TASK REQUIREMENTS. Search the data for the string "injection" and gather each line it is in.

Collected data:

(** * The allow-listed forwarding proxy (GET /proxy)

    A shallow embedding of the Express handler registered with
    [app.get('/proxy', ...)], together with the pieces of the JavaScript
    platform it calls: the [URL] constructor, [fetch], [Headers.forEach]
    and the outgoing response object.

    Strings are byte strings (UTF-8); every string the handler compares is
    ASCII. *)

From Stdlib Require Import ZArith Ascii String List Bool Lia.
From stdpp Require Import base option list strings gmap.

Local Open Scope string_scope.
Local Open Scope Z_scope.

(** ** Strings *)

Module Str.

Definition is_upper (c : ascii) : bool :=
  let n := N_of_ascii c in ((65 <=? n) && (n <=? 90))%N.

Definition lower (c : ascii) : ascii :=
  if is_upper c then ascii_of_N (N_of_ascii c + 32) else c.

Definition chars (s : string) : list ascii := list_ascii_of_string s.
Definition of_chars (l : list ascii) : string := string_of_list_ascii l.

(** [String.prototype.toLowerCase], on ASCII letters; other bytes are
    left as they are. *)
Fixpoint toLowerCase (s : string) : string :=
  match s with
  | EmptyString => EmptyString
  | String c s' => String (lower c) (toLowerCase s')
  end.

(** [Array.prototype.includes] on an array of strings (strict equality). *)
Fixpoint includes (l : list string) (x : string) : bool :=
  match l with
  | [] => false
  | y :: l' => if String.eqb y x then true else includes l' x
  end.

End Str.

(** ** JavaScript values, errors and completions *)

Module Js.

(** What [req.query.url] can be once Express has parsed the query string:
    nothing, a string, an array ([?url=a&url=b]) or a nested object
    ([?url[k]=v]). *)
#[local] Unset Elimination Schemes.
Inductive Value :=
| Undefined
| Str (s : string)
| Arr (items : list Value)
| Obj (props : list (string * Value)).
#[local] Set Elimination Schemes.
(** * PrintFlow: the job manager and the printer workers

    A shallow embedding of [src/PrintFlow.py]: the classes [PrintJob],
    [Printer] and [JobManager], with the scheduling policy, the SRTF
    preemption check, the dequeue, the cancellation and the worker cycle.

    Python objects are shared and mutated in place, so [PrintJob] objects live
    in a store ([heap]) and the queue and the printers hold references to them:
    a job that is dropped from the queue or detached from a printer is still
    in the store, with whatever status the code last wrote.  The Tk window,
    the PDF page counting and the Bluetooth dialogue are not modelled. *)

From Stdlib Require Import ZArith QArith Lia.
From stdpp Require Import gmap list strings.

Close Scope Q_scope.
Local Open Scope Z_scope.

(** ** Data *)

(** The three values [JobManager.algorithm] takes. *)
Inductive Algorithm := FCFS | SJF | SRTF.

(** The strings written to [PrintJob.status]: "Queued", "Printing", "Paused",
    "Completed", "Canceled" and "Queued (Preempted)". *)
Inductive Status :=
  Queued | Printing | Paused | Completed | Canceled | QueuedPreempted.

Global Instance Algorithm_eq_dec : EqDecision Algorithm.
Proof. solve_decision. Defined.
Global Instance Status_eq_dec : EqDecision Status.
Proof. solve_decision. Defined.

(** class PrintJob.  [job_id] is the first eight characters of a uuid4, drawn
    by the caller of [PrintJob_init]. *)
Record PrintJob := mkPrintJob {
  job_id : string;
  file_name : string;
  file_path : string;
  pages : Z;
  status : Status;
  progress : Z;
  pages_remaining : Z
}.

(** A reference to a [PrintJob] object; Python's [==] on jobs is identity, so
    it is equality of references. *)
Abbreviation loc := nat (only parsing).

(** class Printer, without the thread machinery.  [is_paused] and
    [shutdown_flag] are [threading.Event]s, read with [is_set]. *)
Record Printer := mkPrinter {
  printer_id : Z;
  printer_name : string;
  current_job : option loc;
  is_running : bool;
  is_paused : bool;
  shutdown_flag : bool;
  preempt_with_job : option loc;
  cancel_current_job : bool
}.

(** The text of a log line, without its timestamp: one constructor per
    f-string of the source, carrying the values it interpolates. *)
Inductive LogMsg :=
  | MsgOnline (name : string) (id : Z)
  | MsgShuttingDown (name : string) (id : Z)
  | MsgAlgorithmSwitched (a : Algorithm)
  | MsgRequeued (fname : string)
  | MsgAdded (fname : string) (npages : Z)
  | MsgSrtfPreemption (jid : string) (remaining : Z)
  | MsgSrtfInfo (jid : string)
  | MsgGetNextError
  | MsgCanceledRemoved (fname : string)
  | MsgSignaling (pname fname : string)
  | MsgCouldNotFind (jid : string)
  | MsgStarted (fname : string)
  | MsgCanceled (fname : string)
  | MsgPreemptedBy (fname : string)
  | MsgFinished (fname : string)
  | MsgResumed
  | MsgPausedLog
  | MsgShutdownSignal
  | MsgRequeuing (fname : string)
  | MsgOffline.

(** Who wrote the line: "[Manager]" or "[<printer_name>]". *)
Inductive LogSource := Manager | FromPrinter (name : string).

(** The "status" entry of a [printer_status] message: a job's status string,
    "Idle" or "Offline".  A paused printer without a job reports "Paused",
    the same string as a paused job. *)
Inductive PrinterStatus := Idle | Offline | JobStatus (s : Status).

(** The tuples put on [update_queue].  Snapshots are [copy.copy] of the job:
    the record itself. *)
Inductive Update :=
  | ULog (src : LogSource) (msg : LogMsg)
  | UAlgorithm (a : Algorithm)
  | UUpdateQueue (queue_snapshot : list PrintJob)
  | UPrinterStatus (id : Z) (name : string) (job : option PrintJob)
                   (st : PrinterStatus).

(** The state the manager and the printers share: the store of job objects,
    the update queue, and the attributes of the [JobManager].  [printers] is
    the list of the values of the dict, which Python keeps in insertion order;
    a printer is designated by its position in it. *)
Record State := mkState {
  heap : gmap loc PrintJob;
  update_queue : list Update;
  job_queue : list loc;
  printers : list Printer;
  algorithm : Algorithm
}.

(** ** Reading and writing objects *)

(** A reference of a running program always designates an object.  The
    operations below are total: reading a location that was never allocated,
    which no execution does, gives this blank job. *)
Definition blank_job : PrintJob :=
  mkPrintJob "" "" "" 0 Queued 0 0.

Definition deref (h : gmap loc PrintJob) (r : loc) : PrintJob :=
  default blank_job (h !! r).

Definition set_status (st : Status) (j : PrintJob) : PrintJob :=
  mkPrintJob (job_id j) (file_name j) (file_path j) (pages j) st
             (progress j) (pages_remaining j).

(** [job.progress += 1; job.pages_remaining -= 1] *)
Definition print_page (j : PrintJob) : PrintJob :=
  mkPrintJob (job_id j) (file_name j) (file_path j) (pages j) (status j)
             (progress j + 1) (pages_remaining j - 1).

Definition set_heap (h : gmap loc PrintJob) (s : State) : State :=
  mkState h (update_queue s) (job_queue s) (printers s) (algorithm s).
Definition set_job_queue (q : list loc) (s : State) : State :=
  mkState (heap s) (update_queue s) q (printers s) (algorithm s).
Definition set_printers (ps : list Printer) (s : State) : State :=
  mkState (heap s) (update_queue s) (job_queue s) ps (algorithm s).
Definition set_algorithm (a : Algorithm) (s : State) : State :=
  mkState (heap s) (update_queue s) (job_queue s) (printers s) a.

(** [<job>.status = st] *)
Definition write_status (r : loc) (st : Status) (s : State) : State :=
  set_heap (alter (set_status st) r (heap s)) s.

Definition set_is_running (b : bool) (p : Printer) : Printer :=
  mkPrinter (printer_id p) (printer_name p) (current_job p) b (is_paused p)
            (shutdown_flag p) (preempt_with_job p) (cancel_current_job p).
Definition set_current_job (c : option loc) (p : Printer) : Printer :=
  mkPrinter (printer_id p) (printer_name p) c (is_running p) (is_paused p)
            (shutdown_flag p) (preempt_with_job p) (cancel_current_job p).
Definition set_is_paused (b : bool) (p : Printer) : Printer :=
  mkPrinter (printer_id p) (printer_name p) (current_job p) (is_running p) b
            (shutdown_flag p) (preempt_with_job p) (cancel_current_job p).
Definition set_shutdown_flag (b : bool) (p : Printer) : Printer :=
  mkPrinter (printer_id p) (printer_name p) (current_job p) (is_running p)
            (is_paused p) b (preempt_with_job p) (cancel_current_job p).
Definition set_preempt_with_job (c : option loc) (p : Printer) : Printer :=
  mkPrinter (printer_id p) (printer_name p) (current_job p) (is_running p)
            (is_paused p) (shutdown_flag p) c (cancel_current_job p).
Definition set_cancel_current_job (b : bool) (p : Printer) : Printer :=
  mkPrinter (printer_id p) (printer_name p) (current_job p) (is_running p)
            (is_paused p) (shutdown_flag p) (preempt_with_job p) b.

(** [PrintJob(file_name, file_path, pages)]: a new object, at a location that
    is not in use, and the reference to it. *)
Definition PrintJob_init (jid fname fpath : string) (npages : Z) (s : State)
    : loc * State :=
  let r := fresh (dom (heap s)) in
  (r, set_heap (<[r := mkPrintJob jid fname fpath npages Queued 0 npages]> (heap s)) s).

(** [Printer.__init__] *)
Definition Printer_init (id : Z) (name : string) : Printer :=
  mkPrinter id name None true false false None false.

(** [JobManager.__init__], on an empty store and an empty update queue. *)
Definition JobManager_init : State := mkState ∅ [] [] [] FCFS.

(** [deque.remove(x)]: deletes the first occurrence; [None] is the
    [ValueError] raised when there is none. *)
Fixpoint deque_remove (x : loc) (q : list loc) : option (list loc) :=
  match q with
  | [] => None
  | y :: q' =>
      if decide (y = x) then Some q'
      else match deque_remove x q' with
           | Some q'' => Some (y :: q'')
           | None => None
           end
  end.

(** ** JobManager *)

(** [JobManager.send_update] *)
Definition send_update (u : Update) (s : State) : State :=
  mkState (heap s) (update_queue s ++ [u]) (job_queue s) (printers s)
          (algorithm s).

(** [JobManager.log] *)
Definition log (msg : LogMsg) (s : State) : State :=
  send_update (ULog Manager msg) s.

(** [JobManager.send_full_update] *)
Definition send_full_update (s : State) : State :=
  send_update (UUpdateQueue (deref (heap s) <$> job_queue s)) s.

(** [sum(j.pages_remaining for j in self.job_queue)] *)
Definition sum_remaining (h : gmap loc PrintJob) (q : list loc) : Z :=
  fold_left (fun acc r => acc + pages_remaining (deref h r)) q 0.

(** [sum(...) / queue_length].  Python's true division of two integers is the
    correctly rounded quotient; the embedding keeps the exact rational, which
    compares with 20 the same way as long as the queue is shorter than 2^49
    jobs and the quotient is in the range of a float. *)
Definition avg_pages (h : gmap loc PrintJob) (q : list loc) : Q :=
  (inject_Z (sum_remaining h q) / inject_Z (Z.of_nat (length q)))%Q.

(** The value of [new_algo] in [auto_select_algorithm].  The handler of
    [ZeroDivisionError] is not reached: the division is under
    [queue_length > 3]. *)
Definition new_algo (h : gmap loc PrintJob) (q : list loc) : Algorithm :=
  let queue_length := length q in
  if (queue_length =? 0)%nat then FCFS
  else if (queue_length <=? 3)%nat then FCFS
  else if Qle_bool (avg_pages h q) (inject_Z 20) then SRTF
  else SJF.

(** [JobManager.auto_select_algorithm] *)
Definition auto_select_algorithm (s : State) : State :=
  let a := new_algo (heap s) (job_queue s) in
  if decide (algorithm s = a) then s
  else send_update (UAlgorithm a)
         (log (MsgAlgorithmSwitched a) (set_algorithm a s)).

(** [Printer.preempt], on the printer at position [i]. *)
Definition preempt (i : nat) (new_job : loc) (s : State) : State :=
  set_printers (alter (set_preempt_with_job (Some new_job)) i (printers s)) s.

(** [Printer.set_cancel_flag], on the printer at position [i]. *)
Definition set_cancel_flag (i : nat) (s : State) : State :=
  set_printers (alter (set_cancel_current_job true) i (printers s)) s.

(** The loop of [check_for_preemption] over [self.printers.values()], from
    position [i] on, with the loop variables [best_target_printer] and
    [max_remaining_time]. *)
Fixpoint scan_printers (h : gmap loc PrintJob) (ps : list Printer) (i : nat)
    (best_target_printer : option nat) (max_remaining_time : Z)
    : option nat * Z :=
  match ps with
  | [] => (best_target_printer, max_remaining_time)
  | printer :: ps' =>
      match current_job printer with
      | Some r =>
          if negb (is_paused printer) then
            let remaining_time := pages_remaining (deref h r) in
            if max_remaining_time <? remaining_time
            then scan_printers h ps' (S i) (Some i) remaining_time
            else scan_printers h ps' (S i) best_target_printer max_remaining_time
          else scan_printers h ps' (S i) best_target_printer max_remaining_time
      | None => scan_printers h ps' (S i) best_target_printer max_remaining_time
      end
  end.

(** [JobManager.check_for_preemption] *)
Definition check_for_preemption (new_job : loc) (s : State) : State :=
  let nj := deref (heap s) new_job in
  match fst (scan_printers (heap s) (printers s) 0 None (pages_remaining nj)) with
  | Some best_target_printer =>
      let s1 := log (MsgSrtfPreemption (job_id nj) (pages_remaining nj)) s in
      match deque_remove new_job (job_queue s1) with
      | Some q' => preempt best_target_printer new_job (set_job_queue q' s1)
      | None => log (MsgSrtfInfo (job_id nj)) s1
      end
  | None => s
  end.

(** [JobManager.add_job_to_queue] *)
Definition add_job_to_queue (job : loc) (preempted : bool) (s : State) : State :=
  let j := deref (heap s) job in
  let s1 :=
    if preempted
    then log (MsgRequeued (file_name j)) (set_job_queue (job :: job_queue s) s)
    else log (MsgAdded (file_name j) (pages j))
             (set_job_queue (job_queue s ++ [job]) s) in
  let s2 :=
    if bool_decide (algorithm s1 = SRTF) && negb preempted
    then check_for_preemption job s1
    else s1 in
  send_full_update (auto_select_algorithm s2).

(** [sorted(jobs, key=lambda j: j.pages_remaining)]: Python's sort is stable,
    and so is this insertion sort. *)
Fixpoint insert_by_remaining (h : gmap loc PrintJob) (x : loc) (l : list loc)
    : list loc :=
  match l with
  | [] => [x]
  | y :: l' =>
      if pages_remaining (deref h x) <=? pages_remaining (deref h y)
      then x :: y :: l'
      else y :: insert_by_remaining h x l'
  end.
(** ** Scheduler *)

Lemma pages_sorted (i n a k : nat) :
  StronglySorted task_before (map (fun p => Task.mk i p n) (seq a k)).
Proof.
  revert a. induction k as [|k IH]; intros a; simpl; [constructor|].
  constructor; [apply IH|].
  apply Forall_forall. intros t Ht.
  apply list_elem_of_In, in_map_iff in Ht as (p & <- & Hp).
  apply in_seq in Hp. right. simpl. split; [reflexivity | lia].
Qed.

Lemma buildTasks_elem (i : nat) (numPages : list nat) (t : Task.t) :
  t ∈ buildTasks i numPages <->
  (i <= Task.fileIndex t)%nat /\
  numPages !! (Task.fileIndex t - i)%nat = Some (Task.pageCount t) /\
  (1 <= Task.pageIndex t <= Task.pageCount t)%nat.
Proof.
  revert i. induction numPages as [|n rest IH]; intros i; simpl.
  - split; [intros H; inversion H | intros (_ & H & _); discriminate H].
  - rewrite elem_of_app, IH, list_elem_of_In, in_map_iff. split.
    + intros [(p & <- & Hp) | (Hi & Hl & Hp)].
      * apply in_seq in Hp. simpl. rewrite Nat.sub_diag. simpl.
        split; [lia|]. split; [reflexivity | lia].
      * split; [lia|]. split; [|exact Hp].
        replace (Task.fileIndex t - i)%nat with (S (Task.fileIndex t - S i)) by lia.
        exact Hl.
    + intros (Hi & Hl & Hp). destruct (decide (Task.fileIndex t = i)) as [He | Hne].
      * left. rewrite He, Nat.sub_diag in Hl. simpl in Hl. injection Hl as Hn.
        exists (Task.pageIndex t). split.
        -- destruct t as [fi pi pc]. simpl in *. subst. reflexivity.
        -- apply in_seq. lia.
      * right. split; [lia|]. split; [|exact Hp].
        replace (Task.fileIndex t - i)%nat with (S (Task.fileIndex t - S i)) in Hl by lia.
        exact Hl.
Qed.

Lemma buildTasks_sorted (i : nat) (numPages : list nat) :
  StronglySorted task_before (buildTasks i numPages).
Proof.
  revert i. induction numPages as [|n rest IH]; intros i; simpl; [constructor|].
  apply StronglySorted_app_2; [|apply pages_sorted | apply IH].
  intros t u Ht Hu.
  apply list_elem_of_In, in_map_iff in Ht as (p & <- & Hp).
  apply buildTasks_elem in Hu as (Hi & _). left. simpl. lia.
Qed.

(** X13.  The queue of a run holds, for every file and every page number
    from 1 to the page count of the file, exactly one task, which carries
    that page count; a file without pages gives none.  The tasks stand in
    the order of the files and, within a file, of the pages, and their
    number is the total page count. *)
Theorem buildTasks_pages_in_order (numPages : list nat) :
  let tasks := buildTasks 0 numPages in
  length tasks = totalPages numPages /\
  StronglySorted task_before tasks /\
  NoDup tasks /\
  (forall t, t ∈ tasks <->
     numPages !! Task.fileIndex t = Some (Task.pageCount t) /\
     (1 <= Task.pageIndex t <= Task.pageCount t)%nat).
Proof.
  intros tasks. subst tasks.
  split; [apply buildTasks_length|]. split; [apply buildTasks_sorted|]. split.
  - pose proof (buildTasks_sorted 0 numPages) as Hs.
    induction Hs as [|t l _ IH Hall]; [constructor|].
    apply NoDup_cons. split; [|exact IH].
    intros Hin. rewrite Forall_forall in Hall. specialize (Hall t Hin).
    destruct Hall as [H | [_ H]]; lia.
  - intros t. rewrite buildTasks_elem, Nat.sub_0_r. split.
    + intros (_ & H1 & H2). auto.
    + intros (H1 & H2). split; [lia | auto].
Qed.

Lemma runNext_counts (tasks : list Task.t) (s : Run.t) :
  Run.processedPages (runNext tasks s) = Run.processedPages s /\
  Run.notices (runNext tasks s) = Run.notices s.
Proof. unfold runNext. destruct (_ && _); split; reflexivity. Qed.

Lemma run_counts (tasks : list Task.t) (es : list event) (s s' : Run.t) :
  run tasks es s = Some s' ->
  Run.processedPages s' = (Run.processedPages s + settled es)%nat /\
  Run.notices s' =
    (Run.notices s ++ replicate (rejected es) "Failed processing a page. You can retry.")%list.
Proof.
  revert s. induction es as [|e es IH]; intros s Hrun; simpl in Hrun.
  - injection Hrun as <-. simpl. rewrite app_nil_r. split; [lia | reflexivity].
  - destruct (next tasks e s) as [s1|] eqn:He; [|discriminate].
    destruct (IH s1 Hrun) as [Hp Hn]. rewrite Hp, Hn.
    destruct e as [|i fulfilled]; simpl in He.
    + destruct (Run.in_runNext s); [|discriminate]. injection He as <-.
      simpl. destruct (loop_condition tasks s); [|split; reflexivity].
      unfold dispatch. destruct (tasks !! Run.cursor s); split; reflexivity.
    + destruct (negb (Run.in_runNext s) && existsb (Nat.eqb i) (Run.pending s));
        [|discriminate].
      injection He as <-. destruct (runNext_counts tasks (settle i fulfilled s)) as [-> ->].
      simpl. split; [lia|]. destruct fulfilled; [reflexivity|].
      rewrite <- app_assoc. reflexivity.
Qed.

EXERCISE ANSWER.
      * left. rewrite He, Nat.sub_diag in Hl. simpl in Hl. injection Hl as Hn.
  - injection Hrun as <-. simpl. rewrite app_nil_r. split; [lia | reflexivity].
    + destruct (Run.in_runNext s); [|discriminate]. injection He as <-.
      injection He as <-. destruct (runNext_counts tasks (settle i fulfilled s)) as [-> ->].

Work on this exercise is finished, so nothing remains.